=== Input for this task ===

(** * Resume-Intelligence-Engine: the LLM ranking layer, the PDF loader and
      the backend configuration check, embedded in Rocq.

    The development follows the Python sources:
    - [ranking_logic.py]: [normalize_candidate], [build_prompt_for_candidate],
      [call_llm], [parse_llm_json_response], [evaluate_candidates_with_llm];
    - [llm_backend.py]: [is_ollama_installed], [_get_cloudflare_config],
      [score_candidate];
    - [pdf_parser.py]: [_is_pdf_bytes], [load_pdf_binary];
    - [generate_sample_resumes.py]: [make_minimal_pdf_bytes];
    - [app.py]: the loop that loads the resume folder, the construction of the
      candidates and the details line of the printed ranking.

    Conventions of the embedding.
    - A Python [str] is a [string]; each character stands for one code point
      below 256.
    - A Python [float] is an IEEE-754 binary64 value, a [spec_float] of the
      Standard Library used at precision 53 and maximal exponent 1024; a Python
      [int] is a [Z].
    - A [dict] is an association list read from the left, a JSON-like value
      is a [pyval].
    - A function that may raise returns [exn + A]; the scorer, which talks to
      the outside world, threads an explicit world state.
    - Console progress output and wall-clock timing of the ranking loop are not
      part of the model.
    - The Python library functions [json.loads], [json.dumps], [repr], the
      HTTP transport, [os.path.join] and the opening of files are parameters of
      the development. *)

From Stdlib Require Import ZArith List String Ascii Bool Lia.
From Stdlib Require Import Permutation Sorted.
From Stdlib Require Import Floats.SpecFloat.
From Stdlib Require Import Decimal DecimalString.
From Stdlib Require Import Strings.Byte.
Import ListNotations.

Open Scope string_scope.
Open Scope Z_scope.
Open Scope list_scope.

Set Warnings "-register-all,-notation-for-abbreviation".

(** ** Python values *)

Module Py.

(** Binary64 arithmetic. *)
Definition prec : Z := 53.
Definition emax : Z := 1024.

Definition float_of_Z (z : Z) : spec_float := binary_normalize prec emax z 0 false.
Definition fmul : spec_float -> spec_float -> spec_float := SFmul prec emax.
Definition is_nan (f : spec_float) : bool :=
  match f with S754_nan => true | _ => false end.
Definition is_inf (f : spec_float) : bool :=
  match f with S754_infinity _ => true | _ => false end.
Definition is_fzero (f : spec_float) : bool :=
  match f with S754_zero _ => true | _ => false end.

(** The values [json.loads] produces, which are also the values a candidate
    or a configuration mapping holds. *)
Inductive pyval : Type :=
| PNone
| PBool (b : bool)
| PInt (z : Z)
| PFloat (f : spec_float)
| PStr (s : string)
| PList (l : list pyval)
| PDict (d : list (string * pyval)).

Definition dict : Type := list (string * pyval).

(** Exceptions.  Every exception of the model derives from [Exception]. *)
Inductive exc_class : Type :=
| ValueError | TypeError | RuntimeError | NotImplementedError
| OverflowError | AttributeError | UnicodeEncodeError
| OtherException (cls : string).

Record exn : Type := Exn { exc_cls : exc_class; exc_str : string }.

Definition result (A : Type) : Type := (exn + A)%type.
Definition ret {A} (a : A) : result A := inr a.
Definition raise {A} (c : exc_class) (msg : string) : result A := inl (Exn c msg).
Definition bind {A B} (m : result A) (k : A -> result B) : result B :=
  match m with inl e => inl e | inr a => k a end.

(** [bool(v)]. *)
Definition truthy (v : pyval) : bool :=
  match v with
  | PNone => false
  | PBool b => b
  | PInt z => negb (z =? 0)
  | PFloat f => negb (is_fzero f)
  | PStr s => negb (s =? "")%string
  | PList l => match l with [] => false | _ => true end
  | PDict d => match d with [] => false | _ => true end
  end.

(** [a or b]. *)
Definition py_or (a b : pyval) : pyval := if truthy a then a else b.

(** [d.get(k, default)]. *)
Fixpoint dict_get (d : dict) (k : string) (default : pyval) : pyval :=
  match d with
  | [] => default
  | (k', v) :: d' => if (k' =? k)%string then v else dict_get d' k default
  end.

Fixpoint dict_mem (d : dict) (k : string) : bool :=
  match d with
  | [] => false
  | (k', _) :: d' => if (k' =? k)%string then true else dict_mem d' k
  end.

(** [d.setdefault(k, v)], as the new contents of [d]. *)
Definition dict_setdefault (d : dict) (k : string) (v : pyval) : dict :=
  if dict_mem d k then d else d ++ [(k, v)].

(** [isinstance(v, (int, float))]: [bool] is a subclass of [int]. *)
Definition is_int_or_float (v : pyval) : bool :=
  match v with
  | PBool _ | PInt _ | PFloat _ => true
  | _ => false
  end.

Definition is_list (v : pyval) : bool :=
  match v with PList _ => true | _ => false end.
Definition is_str (v : pyval) : bool :=
  match v with PStr _ => true | _ => false end.

Definition Z_of_bool (b : bool) : Z := if b then 1 else 0.

(** [v * 10] for a value that passed [isinstance(v, (int, float))]. *)
Definition times_ten (v : pyval) : pyval :=
  match v with
  | PBool b => PInt (Z_of_bool b * 10)
  | PInt z => PInt (z * 10)
  | PFloat f => PFloat (fmul f (float_of_Z 10))
  | _ => PNone
  end.

(** [float(int)]: rounds to nearest even, [OverflowError] beyond the range. *)
Definition float_of_int (z : Z) : result spec_float :=
  let f := float_of_Z z in
  if is_inf f then raise OverflowError "int too large to convert to float"
  else ret f.

(** [float(v)] for a value that passed [isinstance(v, (int, float))]. *)
Definition py_float (v : pyval) : result spec_float :=
  match v with
  | PBool b => float_of_int (Z_of_bool b)
  | PInt z => float_of_int z
  | PFloat f => ret f
  | _ => raise TypeError "float() argument must be a string or a real number"
  end.

(** Numbers as the sort key holds them. *)
Inductive pynum : Type :=
| NInt (z : Z)
| NFloat (f : spec_float).

Definition num_neg (n : pynum) : pynum :=
  match n with
  | NInt z => NInt (- z)
  | NFloat f => NFloat (SFopp f)
  end.

(** Exact comparison of an [int] with a [float], as Python does it. *)
Definition compare_int_float (z : Z) (f : spec_float) : option comparison :=
  match f with
  | S754_nan => None
  | S754_infinity s => Some (if s then Gt else Lt)
  | S754_zero _ => Some (z ?= 0)
  | S754_finite s m e =>
      let v := if s then Z.neg m else Z.pos m in
      Some (if 0 <=? e then z ?= v * 2 ^ e else z * 2 ^ (- e) ?= v)
  end.

Definition num_compare (a b : pynum) : option comparison :=
  match a, b with
  | NInt x, NInt y => Some (x ?= y)
  | NFloat x, NFloat y => SFcompare x y
  | NInt x, NFloat y => compare_int_float x y
  | NFloat x, NInt y => option_map CompOpp (compare_int_float y x)
  end.

Definition num_eqb (a b : pynum) : bool :=
  match num_compare a b with Some Eq => true | _ => false end.
Definition num_ltb (a b : pynum) : bool :=
  match num_compare a b with Some Lt => true | _ => false end.

(** [str(v)]: a [str] is itself, anything else prints as its [repr], which
    is a parameter. *)
Definition py_str (repr : pyval -> string) (v : pyval) : string :=
  match v with
  | PStr s => s
  | _ => repr v
  end.

(** The name of the type of a value, as error messages print it. *)
Definition type_name (v : pyval) : string :=
  match v with
  | PNone => "NoneType"
  | PBool _ => "bool"
  | PInt _ => "int"
  | PFloat _ => "float"
  | PStr _ => "str"
  | PList _ => "list"
  | PDict _ => "dict"
  end.

(** The text of the [AttributeError] for a method the value does not have. *)
Definition no_attribute (v : pyval) (method : string) : string :=
  ("'" ++ type_name v ++ "' object has no attribute '" ++ method ++ "'")%string.

End Py.

Export Py.

Declare Scope py_scope.
Delimit Scope py_scope with py.
Notation "x <- m ;; k" := (bind m (fun x => k))
  (at level 61, m at next level, right associativity) : py_scope.
Open Scope py_scope.

(** ** String methods *)

Module Str.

=== What the task asks ===
The entries above hold a line with "Definition py_float (v" and a later line with "(f : spec_float).". Write out exactly those lines and all lines between, nothing more.

=== Answer space ===
Definition py_float (v : pyval) : result spec_float :=
  match v with
  | PBool b => float_of_int (Z_of_bool b)
  | PInt z => float_of_int z
  | PFloat f => ret f
  | _ => raise TypeError "float() argument must be a string or a real number"
  end.

(** Numbers as the sort key holds them. *)
Inductive pynum : Type :=
| NInt (z : Z)
| NFloat (f : spec_float).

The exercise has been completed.